Best Practices for Computational Biology
Dr. Balaji S. Srinivasan
Departments of Statistics and Computer Science, Stanford University, Stanford CA 94305
NOTE: THIS PAGE IS OLD. I don't have the time to update it. Some of the stuff is still useful, but a few major notes:
1. I've been using Python/Ubuntu for a long time now -- Perl is faster for quick stuff, but definitely harmful for large projects.
2. In python, the numpy/scipy/matplotlib stack is extremely powerful; when combined with sage, rpy2, cython, and django it really can't be beat for scientific computing and quickly building webapps.
3. I'm a huge fan of Conkeror, which is the offspring of emacs + firefox. Very worthwile to learn.
4. I recommend getting very good with elisp -- Robert Chassell's book (get the 2nd edition) is outstanding. Do 'chassell elisp filetype:pdf' on google to get it.
5. Git is MUCH better than svn. Having symbolic links in the repo is key. Interactive rebase even more key. And automated git bisect run = the key-iest.
6. Trac is excellent for working in large groups, though Redmine is even more featureful (though it's Ruby rather than Python based)
7. Use Fireworks CS4 and the symbol library for real mockups, use Omnigraffle Pro with the stencils for fast mockups/figs, and use Photoshop sparingly.
You should Google anything that I didn't link explicitly (viz., 'what is git bisect run'). Good luck :)
BEGIN OLD STUFF
This document covers a number of tips, tricks, and heuristics that
I've compiled while doing research in computational biology. Think of
it as the sort of thing that is usually not formally taught, but which
would have been great to know when beginning graduate school.

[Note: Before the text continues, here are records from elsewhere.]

(** * The ECDSA builtin of the Cairo VM (pkg/vm/builtins/ecdsa.go)

    A shallow embedding of the builtin's checked write, its public key
    recovery, its signature registry and its private input export, the
    properties of them that the specification states, and further
    properties that the code itself shows. *)

From Stdlib Require Import ZArith Lia List Znumtheory Zcong.
From Stdlib Require Import Strings.String Strings.Ascii Strings.Byte.
From Stdlib Require Zmod.ZmodInv.
From stdpp Require Import base option list gmap.

Local Open Scope Z_scope.

(** ** Machine integers

    [uint64] values are integers in [0, 2^64); every arithmetic operation
    of the source is written with its wrap-around. *)

Definition uint64_limit : Z := 2 ^ 64.

Definition is_uint64 (z : Z) : Prop := 0 <= z < uint64_limit.

Definition wrap64 (z : Z) : Z := z mod uint64_limit.

Definition add64 (a b : Z) : Z := wrap64 (a + b).
Definition sub64 (a b : Z) : Z := wrap64 (a - b).
Definition rem64 (a b : Z) : Z := a mod b.
Definition div64 (a b : Z) : Z := a / b.

(** [int(idx)] on a 64-bit platform: the same bits read as a signed value. *)
Definition int_of_uint64 (u : Z) : Z :=
  if u <? 2 ^ 63 then u else u - uint64_limit.

Definition ECDSAName : string := "ecdsa".
Definition inputCellsPerECDSA : Z := 2.
Definition cellsPerECDSA : Z := 2.
Definition instancesPerComponentECDSA : Z := 1.

(** ** Bytes and big integers *)

Definition byte_of_Z (z : Z) : byte :=
  match Byte.of_N (Z.to_N (z mod 256)) with
  | Some b => b
  | None => "000"%byte
  end.

Definition Z_of_byte (b : byte) : Z := Z.of_N (Byte.to_N b).

(** [big.Int.SetBytes]: the bytes read as a big-endian unsigned integer. *)
Definition big_SetBytes (bs : list byte) : Z :=
  fold_left (fun acc b => acc * 256 + Z_of_byte b) bs 0.

(** The [n] low-order bytes of [v], most significant first. *)
Fixpoint be_bytes (n : nat) (v : Z) : list byte :=
  match n with
  | O => []
  | S k => be_bytes k (v / 256) ++ [byte_of_Z v]
  end.

(** [big.Int.ModInverse g n] for [n > 0]: the inverse of [g] in [0, n), or
    nil ([None]) when [g] and [n] are not relatively prime. *)
Definition big_ModInverse (g n : Z) : option Z :=
  if Z.gcd g n =? 1 then Some (Z.invmod g n) else None.

(** *** Hexadecimal rendering ([%x] of a [*big.Int]) *)

Definition hex_digit (d : Z) : ascii :=
  if d <? 10 then ascii_of_nat (Z.to_nat (48 + d))
  else ascii_of_nat (Z.to_nat (87 + d)).

Fixpoint hex_go (fuel : nat) (z : Z) (acc : string) : string :=
  match fuel with
  | O => acc
  | S f =>
      let acc' := String (hex_digit (z mod 16)) acc in
      if z / 16 =? 0 then acc' else hex_go f (z / 16) acc'
  end.

(** The digits of a non-negative integer in base 16, lower case, no padding. *)
Definition big_Text16 (z : Z) : string :=
  hex_go (S (Z.to_nat (Z.log2 z))) z EmptyString.

(** [fmt.Sprintf("0x%x", p)] for [p : *big.Int]; a nil pointer prints as
    [<nil>]. *)
Definition sprintf_0x (p : option Z) : string :=
  match p with
  | Some z => ("0x" ++ big_Text16 z)%string
  | None => "0x<nil>"%string
  end.

(** Reading a hexadecimal string back, for stating what a rendering is. *)
Definition hex_digit_value (c : ascii) : option Z :=
  let n := Z.of_nat (nat_of_ascii c) in
  if (48 <=? n) && (n <=? 57) then Some (n - 48)
  else if (97 <=? n) && (n <=? 102) then Some (n - 87)
  else None.

Fixpoint hex_value_from (acc : Z) (s : string) : option Z :=
  match s with
  | EmptyString => Some acc
  | String c rest =>
      match hex_digit_value c with
      | Some d => hex_value_from (acc * 16 + d) rest
      | None => None
      end
  end.

Definition hex_value (s : string) : option Z :=
  match s with
  | EmptyString => None
  | _ => hex_value_from 0 s
  end.

Definition no_leading_zero (s : string) : Prop :=
  s = "0"%string \/ exists c rest, s = String c rest /\ c <> "0"%char.

(** [s] is [v] written as a 0x-prefixed lower-case hexadecimal numeral with
    no padding: [hex_value] accepts only the digits 0-9 and a-f. *)
Definition HexRendering (s : string) (v : Z) : Prop :=
  exists ds, s = ("0x" ++ ds)%string /\ hex_value ds = Some v /\ no_leading_zero ds.

(** ** The base field of the curve ([fp.Element])

    A field element is its canonical representative in [0, fpModulus). *)

Definition fpModulus : Z := 2 ^ 251 + 17 * 2 ^ 192 + 1.

Definition is_felt (x : Z) : Prop := 0 <= x < fpModulus.

Definition fp_Mul (a b : Z) : Z := (a * b) mod fpModulus.
Definition fp_Add (a b : Z) : Z := (a + b) mod fpModulus.
Definition fp_Square (a : Z) : Z := fp_Mul a a.
Definition fp_Neg (a : Z) : Z := (fpModulus - a) mod fpModulus.

(** [Element.Bytes]: the value as 32 bytes, big-endian. *)
Definition fp_Bytes (a : Z) : list byte := be_bytes 32 a.

(** [Element.BigInt]: the value as an arbitrary-precision integer. *)
Definition fp_BigInt (a : Z) : Z := a mod fpModulus.

(** The order of the scalar field, the constant of [GetAirPrivateInput]. *)
Definition frModulusBig : Z :=
  3618502788666131213697322783095070105526743751716087489154079457884512865583.

(** ** Errors *)

Inductive MemoryError : Type :=
  | NotAFieldElement
  | UnknownCell (offset : Z).

Inductive Error : Type :=
  | InvalidPublicKey                  (* "invalid Public key" *)
  | KeyNotOnCurve                     (* "key is not on curve" *)
  | MissingSignature                  (* "signature is missing from ECDSA builtin" *)
  | InvalidSignature                  (* "signature is not valid" *)
  | CantInferValue                    (* "can't infer value" *)
  | MemoryFailure (e : MemoryError)   (* returned by the memory package *)
  | VerifyFailure (msg : string)      (* returned by ecdsa.PublicKey.Verify *)
  | EncodingError (msg : string).     (* returned by ecdsa.Signature.SetBytes *)

(** A value, or the error returned in its place. *)
Inductive Outcome (E A : Type) : Type :=
  | Ok (a : A)
  | Err (e : E).
Arguments Ok {E A} a.
Arguments Err {E A} e.
(** The lines with the opening of a folder title: header lines only, each
    once. *)
Lemma title_counts (f : BookmarkFolder) :
  all_marks is_entry_line f ->
  forall level, count_in "<H3>" (generate_folder_html f level) = rendered_folders f.
Proof.
  intros Hf level.
  rewrite (generate_folder_html_tag_counts "H" "3>" 1 0); try exact Hf; try lia.
  - intros lv n.
    change (indent_of lv ++ "<DT><H3>" ++ escape n ++ "</H3>")%string
      with (indent_of lv ++ "<DT><H3>" ++ (escape n ++ "</H3>"))%string.
    rewrite <- append_assoc. apply count_in_tagged_line.
    + rewrite lacks_app, lacks_indent; reflexivity.
    + rewrite contains_skip by (apply lacks_indent; reflexivity). reflexivity.
    + rewrite lt_then_skip by (apply lacks_escape; cbn; tauto). reflexivity.
  - intro lv. apply count_in_lt_then_free.
    rewrite lt_then_skip by (apply lacks_indent; reflexivity). reflexivity.
  - intro lv. apply count_in_lt_then_free.
    rewrite lt_then_skip by (apply lacks_indent; reflexivity). reflexivity.
  - intros lv b [u [d [t ->]]]. apply count_in_lt_then_free.
    rewrite lt_then_skip by (apply lacks_indent; reflexivity).
    unfold entry_line. cbn.
    rewrite lt_then_skip by (apply lacks_escape; cbn; tauto). cbn.
    rewrite lt_then_skip by (apply lacks_str_of_int; reflexivity). cbn.
    rewrite lt_then_skip by (apply lacks_escape; cbn; tauto). reflexivity.
Qed.

Lemma document_has_one_entry_line_per_row_aux (pf : Platform) (table : list Row) (n : nat) :
  count_lines_with "<A HREF="
    (generate_bookmarks_html (fst (create_folder_structure pf table n)))
  = List.length table.
Proof.
  rewrite count_lines_of_document.
  rewrite (anchor_counts _ (create_folder_structure_entry_lines pf table n)).
  change (count_in "<A HREF=" [header]) with 0.
  change (count_in "<A HREF=" [footer]) with 0.
  assert (H : Permutation (all_bookmarks (fst (create_folder_structure pf table n)))
                (map snd (row_items pf (sort_values_folder table) n))).
  { unfold create_folder_structure. rewrite add_rows_row_items.
    apply (all_bookmarks_add_items _ (new_folder "root")). }
  rewrite (Permutation_length H), length_map, row_items_length.
  unfold sort_values_folder.
  rewrite <- (Permutation_length (sort_by_Permutation _ table)). lia.
Qed.

(** X15. The document of any table has exactly one line with the opening
    of an anchor for every row of the table, whatever line feeds and
    markup characters the titles and urls have; the fixed header and
    footer and the folder lines have none. *)
Theorem document_has_one_entry_line_per_row :
  forall (pf : Platform) (table : list Row) (n : nat),
    let doc := generate_bookmarks_html (fst (create_folder_structure pf table n)) in
    count_lines_with "<A HREF=" doc = List.length table /\
    count_lines_with "<A HREF=" doc =
      List.length (all_bookmarks (fst (create_folder_structure pf table n))).
Proof.
  intros pf table n doc. unfold doc. split.
  - apply document_has_one_entry_line_per_row_aux.
  - rewrite count_lines_of_document.
    rewrite (anchor_counts _ (create_folder_structure_entry_lines pf table n)).
    change (count_in "<A HREF=" [header]) with 0.
    change (count_in "<A HREF=" [footer]) with 0. lia.
Qed.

The content is quite broadly applicable to any kind of data-analytic
field, but comp bio will be my running example. I've structured the
document in terms of a chronologically ordered workflow, though in
practice there will be significant feedback between various stages
(i.e. data analysis will lead you to collect more data or read more
papers, and so on). If you have any comments or further suggestions,
please email me at balajis_at_stanford_dot_edu and I may
incorporate them into a later version.
- Your very first task is to get comfortable. Get a good
chair, an ergonomic keyboard, and a comfortable footrest. Make sure
it is more comfortable to sit than it is to get up. If you've found
a place to study - a library, a conference room, a restaurant -
that you find unusually conducive to productivity, it is often
because the seating is comfortable enough for you to focus on work.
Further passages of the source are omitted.